## Task
For each line of the data below, test for "Invalid". Report only the number of lines that pass.

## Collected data
(* ===== verification/Runner.v ===== *)
(** * The graph runner

    [src/core/graph_runner.cpp]: the operations of a running graph as programs of
    atomic actions over [State].  An action is a critical section of the code, an
    access to an atomic variable, or a call of a component that locks (the queue
    of a stream, an executor, the metrics).  A program may be interrupted between
    any two actions.

    Condition variables are modelled by their predicates: a wait is an action
    that is blocked until the predicate holds. *)

From S2P Require Import Prelude Status Timestamp Values BoundedQueue Telemetry Contract Node Registry Services GraphConfig Graph InputSync Observers Sources Atomic RunnerState.
Import Services.SidePackets.
Import Telemetry.Trace.
Local Open Scope prog_scope.
Local Open Scope Z_scope.

(** ** Admission of packets to a stream *)

(** [last_timestamp] is the new value of the field, when the packet is admitted. *)
(* [src/core/graph_runner.cpp:624-639] GraphRunner::ValidateStreamPacket *)
Definition ValidateStreamPacket (ts last bound : Timestamp) (closed : bool) (stream : string)
  : Res Timestamp :=
  if closed then Err (FailedPrecondition ("stream is closed: " +:+ stream))
  else if negb (is_range_value ts) then
    Err (Invalid ("data packet requires a range timestamp: " +:+ stream))
  else if negb (is_unset bound) && ts_ltb ts bound then
    Err (Invalid ("packet timestamp is below stream bound: " +:+ stream))
  else if is_range_value last && ts_ltb ts last then
    Err (Invalid ("packet timestamp moved backwards: " +:+ stream))
  else Okay ts.

Definition is_bound (p : Packet) : bool := bool_decide (event p = kTimestampBound).

(** What the [state_mutex] of an edge guards. *)
(* [src/core/graph_runner.cpp:535-551] GraphRunner::EnqueueEdge (admission) *)
Definition admit_edge (name : string) (p : Packet) (t : Transport) : Res Transport :=
  if is_bound p then
    if negb (is_unset (t_bound t)) && ts_ltb (timestamp p) (t_bound t) then
      Err (Invalid "edge timestamp bound cannot move backwards")
    else Okay (with_bound (timestamp p) t)
  else if is_eos p then Okay (with_closed true t)
  else match ValidateStreamPacket (timestamp p) (last_timestamp t) (t_bound t) (t_closed t) name with
       | Err s => Err s
       | Okay ts => Okay (with_last ts t)
       end.

(* [src/core/graph_runner.cpp:301-306] GraphRunner::AddPacket (admission) *)
Definition admit_input (name : string) (p : Packet) (t : Transport) : Res Transport :=
  match ValidateStreamPacket (timestamp p) (last_timestamp t) (t_bound t) (t_closed t) name with
  | Err s => Err s
  | Okay ts => Okay (with_last ts t)
  end.

Section runner.
Context {NS : Type}.
Abbreviation St := (State NS).
Abbreviation program := (prog St).

(** ** Errors *)

(* [src/core/graph_runner.cpp:890-893] GraphRunner::CloseQueues *)
Definition CloseQueues : program unit :=
  ins <-- read (fun s : St => (map_to_list (graph_inputs_ s)).*1);
  for_each ins (fun n => update (modify_transport (SInput n) (fun t => put_queue (BoundedQueue.Close (t_queue t)) t)));;;
  n <-- read (fun s : St => length (edges_ s));
  for_each (seq 0 n) (fun i =>
    update (modify_transport (SEdge i) (fun t => put_queue (BoundedQueue.Close (t_queue t)) t))).

(** The error is recorded once, and then cancels the graph. *)
Definition record_error (status : Status) (s : St) : bool * St :=
  if ok (last_error_ s) then (true, set_last_error status s) else (false, s).

Definition report_error (status : Status) (s : St) : St :=
  match error_callback_ s with
  | Some c => if ec_stopped c then s
              else set_error_callback (Some (mkErrorCallback (ec_queue c ++ [status]) false
                                                             (received_errors c))) s
  | None => s
  end.

(* [src/core/graph_runner.cpp:868-888] GraphRunner::SetError *)
Definition SetError (status : Status) : program unit :=
  first <-- atomically (record_error status);
  if (first : bool) then
    update (increment "graph.errors");;;
    update (set_cancelled true);;;
    CloseQueues;;;
    update (report_error status)
  else Ret tt.

(* [src/core/graph_runner.cpp:431-435] GraphRunner::Cancel *)
Definition Cancel : program unit := update (set_cancelled true);;; CloseQueues.

(* [src/core/graph_runner.cpp:491-494] GraphRunner::last_error *)
Definition last_error : program Status := read last_error_.

(** ** Scheduling the drain of a stream *)

(* [src/core/graph_runner.cpp:861-866] GraphRunner::ExecutorFor *)
Definition ExecutorFor (node_id : string) (s : St) : option string :=
  match nodes_ s !! node_id with
  | None => None
  | Some n => if bool_decide (is_Some (executors_ s !! nc_executor (rn_config n)))
              then Some (nc_executor (rn_config n)) else None
  end.

(** [scheduled.exchange(true)], with the stream's target node; nothing when
    there is no such stream or the flag was set. *)
Definition claim (st : Stream) (s : St) : option string * St :=
  match transport st s, stream_target st s with
  | Some t, Some (node, _) =>
      if scheduled t then (None, s) else (Some node, put_transport st (with_scheduled true t) s)
  | _, _ => (None, s)
  end.

Definition schedule (st : Stream) (missing : string) : program unit :=
  claimed <-- atomically (claim st);
  match claimed with
  | None => Ret tt
  | Some node =>
      executor <-- read (ExecutorFor node);
      status <-- match executor with
                 | None => Ret (NotFound missing)
                 | Some name => atomically (PostGuaranteed name st)
                 end;
      if ok status then Ret tt
      else update (modify_transport st (with_scheduled false));;; SetError status
  end.

(* [src/core/graph_runner.cpp:572-583] GraphRunner::ScheduleEdge *)
Definition ScheduleEdge (i : nat) : program unit :=
  schedule (SEdge i) "destination executor not found".

(* [src/core/graph_runner.cpp:598-609] GraphRunner::ScheduleInput *)
Definition ScheduleInput (stream : string) : program unit :=
  schedule (SInput stream) "input destination executor not found".

(** ** Emitting *)

Definition edge_name (c : EdgeConfig) : string := from_node c +:+ "." +:+ from_port c.
Definition edge_metric (c : EdgeConfig) : string :=
  "edge." +:+ edge_name c +:+ "_to_" +:+ to_node c +:+ "." +:+ to_port c.

(** [Push] or [PushControl] on the queue of a stream; the result also counts the
    drop. *)
Definition push_stream (st : Stream) (control : bool) (p : Packet) (s : St)
  : option (PushResult * St) :=
  match transport st s with
  | None => None
  | Some t =>
      match (if control then Some (PushControl (t_queue t) p) else Push (t_queue t) p) with
      | None => None
      | Some (r, q) => Some (r, put_transport st (put_queue q t) s)
      end
  end.

Definition count_drop (st : Stream) (metric : string) : program unit :=
  update (modify_transport st (fun t => with_dropped (u64 (t_dropped t + 1)) t));;;
  update (increment metric).

(* [src/core/graph_runner.cpp:532-570] GraphRunner::EnqueueEdge *)
Definition EnqueueEdge (i : nat) (p : Packet) : program Status :=
  admitted <-- atomically (fun s : St =>
    match edges_ s !! i with
    | None => (Err (Internal "edge index out of range"), s)
    | Some e => match admit_edge (edge_name (er_config e)) p (er_transport e) with
                | Err st => (Err st, s)
                | Okay t => (Okay (er_config e), put_transport (SEdge i) t s)
                end
    end);
  match admitted with
  | Err status => Ret status
  | Okay config =>
      r <-- blocking (push_stream (SEdge i) (is_bound p || is_eos p) p);
      (if dropped r then count_drop (SEdge i) (edge_metric config +:+ ".dropped") else Ret tt);;;
      depth <-- read (fun s => match transport (SEdge i) s with
                               | Some t => queue_size (t_queue t) | None => 0%nat end);
      update (gauge (edge_metric config +:+ ".depth") (double_of_Z (Z.of_nat depth)));;;
      if negb (pushed r) then
        if dropped r && bool_decide (qc_policy (e_queue config) = kDropNewest) then Ret Ok
        else c <-- read cancelled_;
             Ret (if (c : bool) then Cancelled "edge is closed" else Unavailable "edge rejected packet")
      else ScheduleEdge i;;; Ret Ok
  end.

(** The observers of the streams an endpoint is exported as. *)
(* [src/core/graph_runner.cpp:506-514] GraphRunner::Emit (callbacks) *)
Definition observers_of (streams : list string) (s : St) : list nat :=
  concat (map (fun n => default [] (observers_ s !! n)) streams).

(* [src/core/graph_runner.cpp:515-520] GraphRunner::Emit (observer) *)
Definition notify_observer (id : nat) (p : Packet) (s : St) : St :=
  match observer_objects s !! id with
  | None => s
  | Some o =>
      if is_bound p && negb (oo_bounds (ob_options o)) then s
      else let '(lost, o') := EnqueueObserver p o in
           let s' := put_observer id o' s in
           if lost then increment ("observer." +:+ ob_stream o +:+ ".dropped") s' else s'
  end.

(** Every edge of the route is tried; the first error is the result. *)
(* [src/core/graph_runner.cpp:524-529] GraphRunner::Emit (route) *)
Fixpoint enqueue_all (route : list nat) (p : Packet) (first_error : Status) : program Status :=
  match route with
  | [] => Ret first_error
  | i :: route =>
      status <-- EnqueueEdge i p;
      enqueue_all route p (if negb (ok status) && ok first_error then status else first_error)
  end.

## Response to the task
4